Sharon shows signs of recovery
12/1/2006 14:57
Israeli Prime Minister Ariel Sharon has continued to show signs of slight
recovery while his centrist Kadima party has received the strongest support in
latest opinion polls. Sharon's blood pressure was found to rise when his
younger son spoke to him at his bedside, one of his doctors said
Wednesday. "He (Sharon) didn't open his eyes, but when Gilad (Sharon's son)
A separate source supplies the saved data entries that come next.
(** [Some None] is the return of zero: a result that is too big. *)
Definition big_div_rem (lhs rhs : eterm) : option (option (eterm * eterm)) :=
  let div_sign := xorb (BIG_SIGN lhs) (BIG_SIGN rhs) in
  let rem_sign := BIG_SIGN lhs in
  '(q, r) ←
    (if (BIG_SIZE rhs =? 1)%nat then
       '(q, r) ← D_div (BIG_V lhs) (dnth (BIG_V rhs) 0);
       Some (q, [r])
     else I_div_dispatch tmp_heap (BIG_V lhs) (BIG_V rhs));
  let quotient := big_norm q div_sign in
  if is_nil_term quotient then Some None
  else
    let remainder := big_norm r rem_sign in
    if is_nil_term remainder then Some None
    else Some (Some (quotient, remainder)).

End times.

(** ** Bitwise operations and shifts *)

Definition big_band (x y : eterm) : eterm :=
  let xsgn := BIG_SIGN x in
  let ysgn := BIG_SIGN y in
  let sign := xsgn && ysgn in
  if (BIG_SIZE y <=? BIG_SIZE x)%nat then big_norm (I_band (BIG_V x) xsgn (BIG_V y) ysgn) sign
  else big_norm (I_band (BIG_V y) ysgn (BIG_V x) xsgn) sign.

Definition big_bor (x y : eterm) : eterm :=
  let xsgn := BIG_SIGN x in
  let ysgn := BIG_SIGN y in
  let sign := xsgn || ysgn in
  if (BIG_SIZE y <=? BIG_SIZE x)%nat then big_norm (I_bor (BIG_V x) xsgn (BIG_V y) ysgn) sign
  else big_norm (I_bor (BIG_V y) ysgn (BIG_V x) xsgn) sign.

Definition big_bxor (x y : eterm) : eterm :=
  let xsgn := BIG_SIGN x in
  let ysgn := BIG_SIGN y in
  let sign := xorb xsgn ysgn in
  if (BIG_SIZE y <=? BIG_SIZE x)%nat then big_norm (I_bxor (BIG_V x) xsgn (BIG_V y) ysgn) sign
  else big_norm (I_bxor (BIG_V y) ysgn (BIG_V x) xsgn) sign.
(* ===== verification/ErlArith.v ===== *)
(** Arithmetic on integer terms ([erts/emulator/beam/erl_arith.c]): the
    functions behind the operators, which tell smalls from bignums, convert,
    call the bignum operations and turn their [NIL] into an error.

    A branch for floats ends in [Do_float]: the arithmetic on doubles is not
    modelled. The reductions that the functions charge to the process and the
    shrinking of the heap fragment of a result do not change the result, and
    are left out; memory for a result that is read before it is written has
    arbitrary content. *)

From S2P Require Import Prelude ErlTerm BigDigit BigVec BigShift BigBits BigTerm BigOps BigConv.
From stdpp Require Import base numbers option list.
From Stdlib Require Import ZArith Lia.

#[local] Open Scope Z_scope.

(** ** Definitions *)

(** The value returned, or [THE_NON_VALUE] with [p->freason]. *)
Inductive arith_result : Type :=
  | Val (t : eterm)
  | Err (r : reason)
  | Do_float.

(** What [tag_val_def] and the nested [switch] statements tell apart. *)
Inductive number_def : Type :=
  | SMALL_DEF
  | BIG_DEF
  | FLOAT_DEF
  | OTHER_DEF.

Definition tag_val_def (x : eterm) : number_def :=
  match x with
  | Word w => if is_small w then SMALL_DEF else OTHER_DEF
  | Boxed hdr _ =>
      let subtag := Z.shiftr (Z.land hdr TAG_HEADER_MASK) 2 in
      if (subtag =? Z.shiftr TAG_HEADER_POS_BIG 2) || (subtag =? Z.shiftr TAG_HEADER_NEG_BIG 2) then BIG_DEF
      else if subtag =? Z.shiftr TAG_HEADER_FLOAT 2 then FLOAT_DEF
      else OTHER_DEF
  end.

(** The word of a boxed term does not have the bits of a small. *)
Definition is_both_small (x y : eterm) : bool :=
  match x, y with
  | Word w1, Word w2 => bool_decide (Z.land (Z.land w1 w2) TAG_IMMED1_MASK = TAG_IMMED1_SMALL)
  | _, _ => false
  end.

Definition word_of (t : eterm) : Z := match t with Word w => w | Boxed _ _ => 0 end.

(** A result of the bignum operations: [NIL] is an error. *)
Definition check_nil (res : eterm) : arith_result :=
  if is_nil_term res then Err SYSTEM_LIMIT else Val res.

Definition small_big (t : eterm) : eterm := small_to_big (signed_val_term t).
(** ** Log operations and metadata operations do not interfere *)

(** [FirstIndex] and [LastIndex] depend on the indices present only. *)
Lemma FirstIndex_LastIndex_determined (b1 b2 : buntdb.DB) :
  buntdb.db_closed b1 = buntdb.db_closed b2 ->
  wf_keys (buntdb.db_keys b1) -> wf_keys (buntdb.db_keys b2) ->
  (forall j, has_log b1 j <-> has_log b2 j) ->
  BuntStore.FirstIndex b1 = BuntStore.FirstIndex b2 /\
  BuntStore.LastIndex b1 = BuntStore.LastIndex b2.
Proof.
  intros Hcl Hwf1 Hwf2 Hsame. rewrite !FirstIndex_eval, !LastIndex_eval, Hcl.
  destruct (buntdb.db_closed b2); [split; reflexivity|].
  pose proof (range_ge_first b1 Hwf1) as Hlo1.
  pose proof (range_ge_first b2 Hwf2) as Hlo2.
  pose proof (range_gt_desc_first b1 Hwf1) as Hhi1.
  pose proof (range_gt_desc_first b2 Hwf2) as Hhi2.
  split.
  - destruct (buntdb.range_ge (buntdb.db_keys b1) _) as [|[k1 v1] r1];
      destruct (buntdb.range_ge (buntdb.db_keys b2) _) as [|[k2 v2] r2].
    + reflexivity.
    + destruct Hlo2 as (m & _ & Hm & _). apply Hsame in Hm. destruct (Hlo1 m Hm).
    + destruct Hlo1 as (m & _ & Hm & _). apply Hsame in Hm. destruct (Hlo2 m Hm).
    + destruct Hlo1 as (m1 & -> & Hm1 & Hmin1). destruct Hlo2 as (m2 & -> & Hm2 & Hmin2).
      pose proof (Hmin1 m2 (proj2 (Hsame m2) Hm2)).
      pose proof (Hmin2 m1 (proj1 (Hsame m1) Hm1)).
      assert (m1 = m2) as -> by lia.
      rewrite !index_of_first_log_key by apply Hm2. reflexivity.
  - destruct (buntdb.range_gt_desc (buntdb.db_keys b1) _) as [|[k1 v1] r1];
      destruct (buntdb.range_gt_desc (buntdb.db_keys b2) _) as [|[k2 v2] r2].
    + reflexivity.
    + destruct Hhi2 as (m & _ & Hm & _). apply Hsame in Hm. destruct (Hhi1 m Hm).
    + destruct Hhi1 as (m & _ & Hm & _). apply Hsame in Hm. destruct (Hhi2 m Hm).
    + destruct Hhi1 as (m1 & -> & Hm1 & Hmax1). destruct Hhi2 as (m2 & -> & Hm2 & Hmax2).
      pose proof (Hmax1 m2 (proj2 (Hsame m2) Hm2)).
      pose proof (Hmax2 m1 (proj1 (Hsame m1) Hm1)).
      assert (m1 = m2) as -> by lia.
      rewrite !index_of_first_log_key by apply Hm2. reflexivity.
Qed.
(** * Flight booking engine: inventory, ledger and the five booking tools

    A shallow embedding of the booking tools of [main.py]
    ([search_flights], [check_flight_availability], [book_flight],
    [cancel_booking], [view_booking]) over the module globals
    [FLIGHTS_DB], [BOOKINGS] and [BOOKING_COUNTER], followed by the
    properties of the engine.  The cut-down copy of three of the tools in
    [flight_booking_system_mock.py] is embedded in [Module Mock]; its
    message router [MockClaude.process_message] and the assistant loop
    [run_booking_assistant] of [main.py] follow, each with the external
    library or model it calls as a parameter.

    Conventions.
    - Python [int] is [Z] (unbounded, signed).
    - [FLIGHTS_DB] is a [dict] from route to a list of flight dicts.  The
      tools iterate over it in insertion order, so it is an association
      list; [BOOKINGS] is only accessed by key and is a [gmap].
    - The tools return [json.dumps] of a dict; the dict is modelled by the
      structured type [Response], and the shape of the error dict by
      [Error].
    - [datetime.now().isoformat()] is an input of the operation (the
      argument [now]).
    - Python [float] amounts are modelled by exact rationals and
      [round(_, 2)] by rounding to the nearest hundredth, ties to even; a
      rounded amount is represented by its number of hundredths (cents).
      Every fare the engine computes from an integer price is a multiple
      of half a unit, and 90% and 10% of such a fare are whole hundredths,
      so no rounding tie is ever met; binary64 arithmetic followed by
      [round(_, 2)] gives the same amounts as long as their magnitude stays
      below 10^12 (beyond that the model is an idealisation, and the
      int-to-float conversion of Python fails past 1.8e308). *)

From Stdlib Require Import ZArith QArith Qabs String Ascii Lia.
From stdpp Require Import gmap strings list fin_maps pretty.

Open Scope Z_scope.

(** ** Data model *)

(** A flight dict of [FLIGHTS_DB]:
    [{"id", "price", "departure", "arrival", "seats"}]. *)
Record Flight := mkFlight {
  fl_id : string;
  fl_price : Z;
  fl_departure : string;
  fl_arrival : string;
  fl_seats : Z
}.

(** [Literal["economy", "business", "first"]]. *)
Inductive CabinClass := economy | business | first.

(** The two values ever written to [booking["status"]]. *)
Inductive Status := CONFIRMED | CANCELLED.

(** The booking dict built by [book_flight]; [cancellation_date] is the
    key added by [cancel_booking].  [total_price] is in hundredths. *)
Record Booking := mkBooking {
  booking_id : string;
  flight_id : string;
  route : string;
  passengers : Z;
  cabin_class : CabinClass;
  passenger_name : string;
  passenger_email : string;
  total_price : Z;
  departure : string;
  arrival : string;
  status : Status;
  booking_date : string;
  cancellation_date : option string
}.

(** The module globals. *)
Record State := mkState {
  FLIGHTS_DB : list (string * list Flight);
  BOOKINGS : gmap string Booking;
  BOOKING_COUNTER : Z
}.

#[global] Instance Status_eq_dec : EqDecision Status.
Proof. solve_decision. Defined.

#[global] Instance CabinClass_eq_dec : EqDecision CabinClass.
Proof. solve_decision. Defined.
Lemma in_namespace_contains (uri tag : string) :
  Spec.in_namespace uri tag = true -> Py.contains uri tag = true.
Proof.
  unfold Spec.in_namespace. destruct tag as [|c tag']; cbn [append String.prefix];
    [discriminate|].
  destruct (ascii_dec "{" c); [|discriminate]. intros H.
  apply prefix_app_l, contains_of_prefix in H.
  rewrite contains_unfold. now destruct (String.prefix uri (String c tag')).
Qed.

Lemma force_xmlns_idem (xdoc : ElementTree) :
  force_xmlns (force_xmlns xdoc) = force_xmlns xdoc.
Proof.
  destruct xdoc as [[g n a x cs t]]. unfold force_xmlns. cbn.
  destruct (Py.contains SF_NS g) eqn:E; cbn; rewrite E; [|reflexivity].
  now rewrite attrib_set_idem.
Qed.

Lemma force_xmlns_root (xdoc : ElementTree) :
  getroot (force_xmlns xdoc)
  = set_attrib (if Py.contains SF_NS (tag (getroot xdoc))
                then attrib_set "xmlns" SF_NS (attrib (getroot xdoc))
                else attrib (getroot xdoc)) (getroot xdoc).
Proof.
  destruct xdoc as [[g n a x cs t]]. unfold force_xmlns. cbn [getroot tag attrib].
  destruct (Py.contains SF_NS g); reflexivity.
Qed.

Lemma force_xmlns_unchanged (xdoc : ElementTree) :
  Py.contains SF_NS (tag (getroot xdoc)) = false -> force_xmlns xdoc = xdoc.
Proof. intros H. unfold force_xmlns. now rewrite H. Qed.



(** ** What serialization changes in the tree *)



(** ** Option checking *)

(** C9: with an option counted as given when it is truthy (a non-empty
    string, a non-empty list), [_init_options] raises a [TaskOptionsError]
    exactly for an xpath without a path, a path without an xpath, a path
    together with an elements list, or neither a path nor an elements list;
    the error leaves the world as it was (no file read or written, nothing
    logged); a path with an xpath and no elements list gives the one-entry
    list made of them, and an elements list alone is taken as it is. *)
Theorem init_options_errors
  (glob : option string -> string -> list (string * string) -> list string)
  (kwargs : Task.options) (w : Task.world) :
  let x := Py.truthy (Task.opt_xpath kwargs) in
  let p := Py.truthy (Task.opt_path kwargs) in
  let e := Task.truthy_list (Task.opt_elements kwargs) in
  let invalid := (x && negb p) || (p && negb x) || (p && e) || (negb p && negb e) in
  if invalid
  then exists msg,
      Task._init_options kwargs = Task.Raise (Task.TaskOptionsError msg)
      /\ Task.run glob kwargs w = (Task.Raise (Task.TaskOptionsError msg), w)
  else exists self,
      Task._init_options kwargs = Task.Ok self
      /\ Task.chdir self = Task.opt_chdir kwargs
      /\ Task.elements self
         = if e
           then match Task.opt_elements kwargs with Some l => l | None => [] end
           else [Task.mkStep (Task.str_or_empty (Task.opt_xpath kwargs))
                   (Task.str_or_empty (Task.opt_path kwargs))].
Proof.
  cbv zeta. unfold Task.run, Task._init_options.
  destruct (Py.truthy (Task.opt_xpath kwargs)),
           (Py.truthy (Task.opt_path kwargs)),
           (Task.truthy_list (Task.opt_elements kwargs));
    cbn [andb orb negb]; eexists; repeat split; reflexivity.
Qed.

(** ** The comparison before the write *)

Lemma bytes_ne_str (b s : string) : Task.py_ne (Task.PyBytes b) (Task.PyStr s) = true.
Proof. reflexivity. Qed.

(** Every file that is processed to the end is written, whatever its
    content and whatever the serializer returned. *)
Lemma process_file_always_writes (step : Task.step) (f : string) (w w' : Task.world) :
  Task.process_file step f w = (Task.Ok tt, w') ->
  exists orig root res root',
    Task.read_file f w = Some orig
    /\ Xml.parse orig = Some root
    /\ XPath.xpath root (Task.xpath step) Task.namespaces = Some res
    /\ Task.remove_all res root = Task.Ok root'
    /\ Task.writes w'
       = (Task.writes w ++ [(f, snd (salesforce_encoding root'))])%list.
Proof.
  unfold Task.process_file.
  change (Task.read_file f (Task.info ("Checking " ++ f) w))
    with (Task.read_file f w).
  destruct (Task.read_file f w) as [orig|]; [|discriminate].
  destruct (Xml.parse orig) as [root|] eqn:Hparse; [|discriminate].
  destruct (XPath.xpath root (Task.xpath step) Task.namespaces) as [res|] eqn:Hres;
    [|discriminate].
  destruct (Task.remove_all res root) as [root'|err] eqn:Hrm; [|discriminate].
  rewrite bytes_ne_str. intros H. injection H as <-.
  exists orig, root, res, root'. repeat split; auto.
Qed.

(** C1: the file holds a document already in the serializer's form and the
    query matches nothing; the text returned by the serializer is the file's
    content, character for character, yet the comparison of the bytes read
    with that text holds them different and the file is written again. *)
Theorem identical_content_is_rewritten :
  let w := Task.mkWorld [("layout.xml", Spec.layout_xml)] [] [] in
  let kwargs := Task.mkOptions (Some "//ns:missing") (Some "layout.xml") None None in
  let r := Task.run Task.glob_literal kwargs w in
  fst r = Task.Ok tt
  /\ option_map (fun d => snd (salesforce_encoding d)) (Xml.parse Spec.layout_xml)
     = Some Spec.layout_xml
  /\ Task.py_ne (Task.PyBytes Spec.layout_xml) (Task.PyStr Spec.layout_xml) = true
  /\ Task.writes (snd r) = [("layout.xml", Spec.layout_xml)]
  /\ Task.log (snd r)
     = ["Removing elements matching //ns:missing from layout.xml";
        "Checking layout.xml"; "Found 0 matching elements";
        "Modified layout.xml"].
Proof. cbv zeta. repeat split; vm_compute; reflexivity. Qed.

(** ** The scenario *)

(** C3 (as the code has it): removing the related lists from the document
    of the scenario leaves the root with its blank leading text, so the root
    is written with a start tag, that text and an end tag. *)
Theorem scenario_output :
  let w := Task.mkWorld [("layout.xml", Spec.layout_xml)] [] [] in
  let kwargs :=
    Task.mkOptions (Some "//ns:relatedLists") (Some "layout.xml") None None in
  let r := Task.run Task.glob_literal kwargs w in
  let out := xml_encoding ++ "<Layout xmlns=" ++ dq ++ SF_NS ++ dq ++ ">" ++ nl
             ++ "  </Layout>" ++ nl in
  fst r = Task.Ok tt
  /\ Task.files (snd r) = [("layout.xml", out)]
  /\ Task.writes (snd r) = [("layout.xml", out)]
  /\ (exists xdoc root',
         Xml.parse Spec.layout_xml = Some xdoc
         /\ XPath.xpath xdoc "//ns:relatedLists" Task.namespaces = Some [[0]]
         /\ Task.remove_all [[0]] xdoc = Task.Ok root'
         /\ text (getroot root') = Some (nl ++ "  ")
         /\ children (getroot root') = []
         /\ has_content (getroot root') = true
         /\ snd (salesforce_encoding root') = out).
Proof.
  cbv zeta. split; [|split; [|split]]; try (vm_compute; reflexivity).
  eexists. eexists. split; [vm_compute; reflexivity|].
  repeat split; vm_compute; reflexivity.
Qed.

(** C3, as stated, fails: the text written is not the self-closed root
    followed by a newline. *)
Lemma scenario_output_not_self_closed :
  let w := Task.mkWorld [("layout.xml", Spec.layout_xml)] [] [] in
  let kwargs :=
    Task.mkOptions (Some "//ns:relatedLists") (Some "layout.xml") None None in
  let r := Task.run Task.glob_literal kwargs w in
  let claimed := xml_encoding ++ "<Layout xmlns=" ++ dq ++ SF_NS ++ dq ++ "/>" ++ nl in
  exists out,
    Task.writes (snd r) = [("layout.xml", out)]
    /\ String.eqb out claimed = false.
Proof. cbv zeta. eexists. split; vm_compute; reflexivity. Qed.

(** * The parser reads what the serializer writes *)

(** ** Lexical pieces *)

Lemma forallb_string_app (p : ascii -> bool) (a b : string) :
  Xml.forallb_string p (a ++ b)
  = Xml.forallb_string p a && Xml.forallb_string p b.
Proof.
  induction a as [|c a IH]; cbn; [reflexivity|].
  rewrite IH. now rewrite andb_assoc.
Qed.

Lemma forallb_string_impl (p q : ascii -> bool) (s : string) :
  (forall c, p c = true -> q c = true) ->
  Xml.forallb_string p s = true -> Xml.forallb_string q s = true.
Proof.
  intros Hpq. induction s as [|c s IH]; cbn; [reflexivity|].
  intros H. apply andb_true_iff in H as [Hc Hs].
  rewrite (Hpq c Hc). now apply IH.
Qed.
Definition uint128_bits (x : Z) : Z :=
  let hi := u64 (Z.shiftr x 64) in
  if negb (hi =? 0) then 128 - clzll hi
  else let lo := u64 x in if negb (lo =? 0) then 64 - clzll lo else 0.

(** One round of the modified Babylonian method: the body of the loop. *)
Definition sqrt_round (R x : Z) : result num_error Z :=
  res_bind (bigDivideUnsigned128 R x ROUND_UP) (fun p =>
    match p with
    | (true, Some y) =>
        if UINT64_MAX - x <=? y
        then Ok (u64 (u128 (u128 (1 + x) + y) / 2))
        else Ok (u64 (u64 (x + y) + 1) / 2)
    | _ => Err SquareRootOverflow
    end).

Fixpoint sqrt_loop (fuel : nat) (R x prev : Z) : result num_error Z :=
  if x =? prev then Ok x else
  match fuel with
  | O => Err SquareRootFuel
  | S fuel' => res_bind (sqrt_round R x) (fun x' => sqrt_loop fuel' R x' x)
  end.

(** [66] rounds are enough: each round at least halves the distance to the
    root, which starts below [2^64]. *)
Definition sqrt_fuel : nat := 66.

Definition bigSquareRootCeil (a b : Z) : result num_error Z :=
  if (a =? 0) || (b =? 0) then Ok 0 else
  let R := u128 (bigMultiplyUnsigned a b - 1) in
  let numBits := uint128_bits R / 2 + 1 in
  let x := if 64 <=? numBits then UINT64_MAX else Z.shiftl 1 numBits in
  sqrt_loop sqrt_fuel R x 0.

Definition bigSquareRoot (a b : Z) : result num_error Z :=
  res_bind (bigSquareRootCeil a b) (fun sqrtCeil =>
    if bigMultiplyUnsigned sqrtCeil sqrtCeil <=? bigMultiplyUnsigned a b
    then Ok sqrtCeil else Ok (u64 (sqrtCeil - 1))).

Definition hugeDivide (a B C : Z) (rounding : Rounding)
    : result num_error (bool * option Z) :=
  if negb (0 <=? a) then Err AssertFailed else
  if C =? 0 then Err AssertFailed else
  if negb (C <=? u128 (INT32_MAX * INT64_MAX)) then Err AssertFailed else
  let Q := B / C in
  let R := B mod C in
  if INT64_MAX <? Q then Ok (false, None) else
  let A := u32 a in
  let res := match rounding with
             | ROUND_DOWN => u128 (u128 (A * Q) + u128 (A * R) / C)
             | ROUND_UP =>
                 u128 (u128 (A * Q) + u128 (u128 (u128 (A * R) + C) - 1) / C)
             end in
  if res <=? INT64_MAX then Ok (true, Some (to_i64 (u64 res))) else Ok (false, None).

(** ** Reference: exact quotients of mathematical integers *)

Definition cdiv (a c : Z) : Z := (a + c - 1) / c.

Definition quotient (rounding : Rounding) (a c : Z) : Z :=
  match rounding with ROUND_DOWN => a / c | ROUND_UP => cdiv a c end.

(** ** Lemmas *)

(** [cdiv] is the least integer at or above the rational quotient. *)
Lemma cdiv_spec (a c : Z) : 0 < c -> c * (cdiv a c - 1) < a <= c * cdiv a c.
Proof.
  intros Hc. unfold cdiv.
  pose proof (Z.div_mod (a + c - 1) c ltac:(lia)).
  pose proof (Z.mod_pos_bound (a + c - 1) c Hc). nia.
Qed.

Lemma cdiv_le (a c k : Z) : 0 < c -> a <= c * k -> cdiv a c <= k.
Proof. intros Hc Hk. pose proof (cdiv_spec a c Hc). nia. Qed.

Lemma quotient_nonneg r (a c : Z) : 0 <= a -> 0 < c -> 0 <= quotient r a c.
Proof.
  intros Ha Hc. destruct r; simpl; [by apply Z.div_pos|].
  unfold cdiv. apply Z.div_pos; lia.
Qed.

Lemma mul_u64_u128 (a b : Z) : is_u64 a -> is_u64 b -> u128 (a * b) = a * b.
Proof. intros. apply u128_id. unfold_ints. nia. Qed.

Lemma bigDivideUnsigned_quotient (A B C : Z) r :
  is_u64 A -> is_u64 B -> is_u64 C -> 0 < C ->
  bigDivideUnsigned A B C r =
    Ok (quotient r (A * B) C <=? UINT64_MAX, u64 (quotient r (A * B) C)).
Proof.
  intros HA HB HC Hpos. unfold bigDivideUnsigned.
  apply Z.ltb_lt in Hpos as ->. simpl. rewrite mul_u64_u128 by done.
  destruct r; simpl; [done|]. unfold cdiv.
  rewrite (u128_id (A * B + C)) by (unfold_ints; nia).
  destruct (decide (C = 0)) as [->|HC0].
  { by rewrite !Zdiv_0_r. }
  by rewrite (u128_id (A * B + C - 1)) by (unfold_ints; nia).
Qed.

Lemma to_i64_small (x : Z) : 0 <= x <= INT64_MAX -> to_i64 x = x.
Proof.
  intros Hx. unfold to_i64. rewrite u64_id by (unfold_ints; lia).
  destruct (Z.leb_spec x INT64_MAX); [done|lia].
Qed.

Lemma bigDivideUnsigned128_up (a B : Z) :
  is_u128 a -> is_u64 B -> 0 < B -> cdiv a B <= UINT64_MAX ->
  bigDivideUnsigned128 a B ROUND_UP = Ok (true, Some (cdiv a B)).
Proof.
  intros Ha HB Hpos Hq. unfold bigDivideUnsigned128.
  destruct (Z.eqb_spec B 0); [lia|]. pose proof (cdiv_spec a B Hpos).
  destruct (Z.ltb_spec (UINT128_MAX - (B - 1)) a) as [Hlt|Hle].
  { exfalso. unfold_ints. nia. }
  assert (0 <= cdiv a B) by (apply (quotient_nonneg ROUND_UP); unfold_ints; lia).
  assert (u128 (u128 (a + B) - 1) / B = cdiv a B) as Hx.
  { destruct (decide (a + B = UINT128_MAX + 1)) as [E|E].
    - rewrite E. unfold cdiv. rewrite E. done.
    - rewrite (u128_id (a + B)) by (unfold_ints; lia).
      rewrite u128_id by (unfold_ints; lia). done. }
  rewrite Hx, u64_id by (unfold_ints; lia).
  by apply Z.leb_le in Hq as ->.
Qed.

(** *** The Babylonian iteration *)

(** For [x] at or above [s = ceil(sqrt(R+1))], the next iterate, in exact
    arithmetic. *)
Definition next_iter (R x : Z) : Z := (x + cdiv R x + 1) / 2.

Section babylonian.
(** [s] is the ceiling of the square root of [R + 1]. *)
Context (R s : Z) (Hs : 1 <= s) (Hlow : (s - 1) * (s - 1) <= R) (Hhigh : R < s * s).

Lemma cdiv_above (x : Z) : s < x -> cdiv R x <= s - 1.
Proof. intros Hx. apply cdiv_le; [lia|]. nia. Qed.

Lemma cdiv_at : cdiv R s <= s.
Proof. apply cdiv_le; [lia|]. nia. Qed.

(** The iterates never go below the root. *)
Lemma next_iter_ge (x : Z) : s <= x -> s <= next_iter R x.
Proof.
  intros Hx. unfold next_iter. pose proof (cdiv_spec R x ltac:(lia)) as [_ Hc].
  apply Z.div_le_lower_bound; [lia|].
  enough (2 * s - 1 <= x + cdiv R x) by lia.
  destruct (Z.le_gt_cases (2 * s - 1) (x + cdiv R x)) as [|Hlt]; [done|].
  exfalso. assert (x + cdiv R x <= 2 * (s - 1)) as Hle by lia.
  assert (x * (x + cdiv R x) <= x * (2 * (s - 1))) by nia.
  assert ((x - (s - 1)) * (x - (s - 1)) <= 0) by nia. nia.
Qed.

(** Above the root each round at least halves the distance to it. *)
Lemma next_iter_halves (x : Z) : s < x -> next_iter R x - s <= (x - s) / 2.
Proof.
  intros Hx. unfold next_iter. pose proof (cdiv_above x Hx).
  assert (x + cdiv R x + 1 <= x - s + s * 2) as Hle by lia.
  assert ((x + cdiv R x + 1) / 2 <= (x - s + s * 2) / 2)
    by (apply Z.div_le_mono; lia).
  rewrite Z.div_add in * by lia. lia.
Qed.

Lemma next_iter_fix : next_iter R s = s.
Proof.
  pose proof (next_iter_ge s ltac:(lia)). pose proof cdiv_at.
  enough (next_iter R s <= s) by lia. unfold next_iter.
  assert ((s + cdiv R s + 1) / 2 <= (1 + s * 2) / 2) as Hle
    by (apply Z.div_le_mono; lia).
  rewrite Z.div_add in Hle by lia. change (1 / 2) with 0 in Hle. lia.
Qed.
spoke to him ... his blood pressure rose immediately," Dr. Umanski told Israel
Channel 2 TV. Sharon has been in improvements ever since Monday, reacting to
pain stimuli in both sides of his body. Doctors said that they would by
Wednesday evening halt the sedatives that had kept Sharon in a medically induced
coma for the past week. Doctors have also cautioned against being
over-optimistic about his chances of recovery, which could take months. And the
prospects for his return to office are widely seen as dim. While Israelis
kept vigil for Sharon, polls in the Haaretz and Maariv newspapers showed
Wednesday that his newly-founded Kadima party would take 44-45 seats in Israel's
120-seat parliament in the run-up to March 28 elections. The center-left
Labor Party under Amir Peretz would get 16-18 seats. The rightist Likud, led by
Benjamin Netanyahu, would secure 13-15 seats, according to the latest
survey. The ever strongest showing of Kadima, which Sharon founded after
leaving Likud in November, indicated that even without the incapacitated prime
minister, his deputy and interim premier Ehud Olmert would head the party to an
easy victory. Voters see Sharon as the best man to carry out a unilateral
pullout from the settlements in the Gaza Strip and part of the West Bank, in a
step toward peace with the Palestinians, who insist, however, that Israel must
fully withdraw from the occupied territories. Olmert, 60, a former Jerusalem
mayor and Sharon loyalist, is seen as all but certain to keep the job until the
March elections. Senior Palestinian negotiator Saeb Erekat is already looking
to Olmert for talks. Wishing Sharon well, Erekat told British Sky television
that "the unilateral way ... brought him (Sharon) and his people no peace and no
security ... This is why I am offering to Olmert to come back to the negotiating
table." Meanwhile, Netanyahu has ordered four Likud ministers including
Foreign Minister Silvan Shalom to resign from the cabinet on Thursday. The
Likud ministers had originally planned to resign on Sunday, but Netanyahu
decided to postpone the walkout due to Sharon's sudden grave illness in order to
show national unity. Following an earlier withdrawal by Labor, the
resignation of the Likud ministers would leave Olmert with just six other active
cabinet members, all of them from Kadima. But Israeli media reported that the
four ministers would ignore the order, plunging the hard-line movement into
further disarray after Sharon's defection. The Israeli cabinet is serving as
a caretaker government until the March elections.